[Saved entries]
____

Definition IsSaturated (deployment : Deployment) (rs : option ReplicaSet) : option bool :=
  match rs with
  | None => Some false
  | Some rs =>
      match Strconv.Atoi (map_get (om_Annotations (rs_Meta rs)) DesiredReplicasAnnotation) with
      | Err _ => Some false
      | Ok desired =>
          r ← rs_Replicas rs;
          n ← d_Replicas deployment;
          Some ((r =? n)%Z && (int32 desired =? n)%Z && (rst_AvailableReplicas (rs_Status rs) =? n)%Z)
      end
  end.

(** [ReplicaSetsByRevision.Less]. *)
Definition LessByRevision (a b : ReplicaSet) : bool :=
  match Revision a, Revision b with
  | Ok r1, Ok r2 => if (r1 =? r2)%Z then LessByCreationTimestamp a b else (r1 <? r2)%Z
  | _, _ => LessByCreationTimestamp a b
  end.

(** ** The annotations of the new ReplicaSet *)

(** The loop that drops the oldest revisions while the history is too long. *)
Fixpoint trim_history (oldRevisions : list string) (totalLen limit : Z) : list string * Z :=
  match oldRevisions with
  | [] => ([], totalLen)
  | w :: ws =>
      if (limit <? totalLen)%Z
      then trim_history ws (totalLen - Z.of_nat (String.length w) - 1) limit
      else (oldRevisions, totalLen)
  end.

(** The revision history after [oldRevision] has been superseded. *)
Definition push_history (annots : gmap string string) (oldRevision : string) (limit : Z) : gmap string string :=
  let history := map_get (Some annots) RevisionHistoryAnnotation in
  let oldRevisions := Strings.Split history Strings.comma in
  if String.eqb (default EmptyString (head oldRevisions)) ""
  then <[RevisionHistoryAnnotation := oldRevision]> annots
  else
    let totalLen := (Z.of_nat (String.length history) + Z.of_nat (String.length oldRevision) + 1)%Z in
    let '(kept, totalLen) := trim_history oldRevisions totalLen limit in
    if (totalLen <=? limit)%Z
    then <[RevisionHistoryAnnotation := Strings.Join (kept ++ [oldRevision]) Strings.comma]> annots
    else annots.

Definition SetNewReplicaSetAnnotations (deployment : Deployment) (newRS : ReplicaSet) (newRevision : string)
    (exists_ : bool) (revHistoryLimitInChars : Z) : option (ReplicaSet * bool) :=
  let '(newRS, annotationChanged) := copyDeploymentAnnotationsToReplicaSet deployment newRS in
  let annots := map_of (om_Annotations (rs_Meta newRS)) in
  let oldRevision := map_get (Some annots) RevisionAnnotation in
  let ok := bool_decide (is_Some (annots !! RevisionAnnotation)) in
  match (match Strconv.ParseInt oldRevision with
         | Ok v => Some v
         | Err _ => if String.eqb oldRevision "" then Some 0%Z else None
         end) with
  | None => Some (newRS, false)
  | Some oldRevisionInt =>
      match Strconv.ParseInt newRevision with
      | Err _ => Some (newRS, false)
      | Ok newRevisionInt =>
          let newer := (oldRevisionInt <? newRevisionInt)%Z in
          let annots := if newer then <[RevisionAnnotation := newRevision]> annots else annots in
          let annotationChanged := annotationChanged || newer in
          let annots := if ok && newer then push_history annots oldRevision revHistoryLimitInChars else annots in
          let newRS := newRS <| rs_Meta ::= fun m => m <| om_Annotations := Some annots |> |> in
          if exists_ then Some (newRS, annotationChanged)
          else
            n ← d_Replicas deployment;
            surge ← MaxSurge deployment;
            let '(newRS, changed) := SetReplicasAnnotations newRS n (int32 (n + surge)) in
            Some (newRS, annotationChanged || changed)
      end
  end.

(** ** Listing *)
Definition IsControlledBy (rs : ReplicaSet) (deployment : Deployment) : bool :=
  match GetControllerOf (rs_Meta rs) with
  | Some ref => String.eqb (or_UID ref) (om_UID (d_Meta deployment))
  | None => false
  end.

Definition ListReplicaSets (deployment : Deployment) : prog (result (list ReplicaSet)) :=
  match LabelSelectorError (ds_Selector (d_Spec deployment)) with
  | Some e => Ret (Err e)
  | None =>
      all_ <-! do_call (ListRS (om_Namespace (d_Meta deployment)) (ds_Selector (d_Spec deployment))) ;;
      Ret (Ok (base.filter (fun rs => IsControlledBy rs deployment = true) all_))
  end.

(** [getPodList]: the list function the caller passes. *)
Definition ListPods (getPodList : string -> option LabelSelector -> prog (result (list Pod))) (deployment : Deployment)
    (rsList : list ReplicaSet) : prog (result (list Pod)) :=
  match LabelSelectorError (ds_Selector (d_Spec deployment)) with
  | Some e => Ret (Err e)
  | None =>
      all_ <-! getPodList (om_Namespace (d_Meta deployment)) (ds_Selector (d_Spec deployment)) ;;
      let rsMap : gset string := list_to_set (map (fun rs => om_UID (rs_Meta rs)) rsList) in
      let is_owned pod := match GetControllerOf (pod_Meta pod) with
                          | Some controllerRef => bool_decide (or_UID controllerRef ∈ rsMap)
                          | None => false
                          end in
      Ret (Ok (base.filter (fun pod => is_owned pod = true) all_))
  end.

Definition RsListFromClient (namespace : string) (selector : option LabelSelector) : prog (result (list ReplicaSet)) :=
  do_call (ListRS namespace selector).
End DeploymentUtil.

____

* What to do *
Your task is to list each line of the records with the word "newRS".

* Reply to the task *
Definition SetNewReplicaSetAnnotations (deployment : Deployment) (newRS : ReplicaSet) (newRevision : string)
  let '(newRS, annotationChanged) := copyDeploymentAnnotationsToReplicaSet deployment newRS in
  let annots := map_of (om_Annotations (rs_Meta newRS)) in
  | None => Some (newRS, false)
      | Err _ => Some (newRS, false)
          let newRS := newRS <| rs_Meta ::= fun m => m <| om_Annotations := Some annots |> |> in
          if exists_ then Some (newRS, annotationChanged)
            let '(newRS, changed) := SetReplicasAnnotations newRS n (int32 (n + surge)) in
            Some (newRS, annotationChanged || changed)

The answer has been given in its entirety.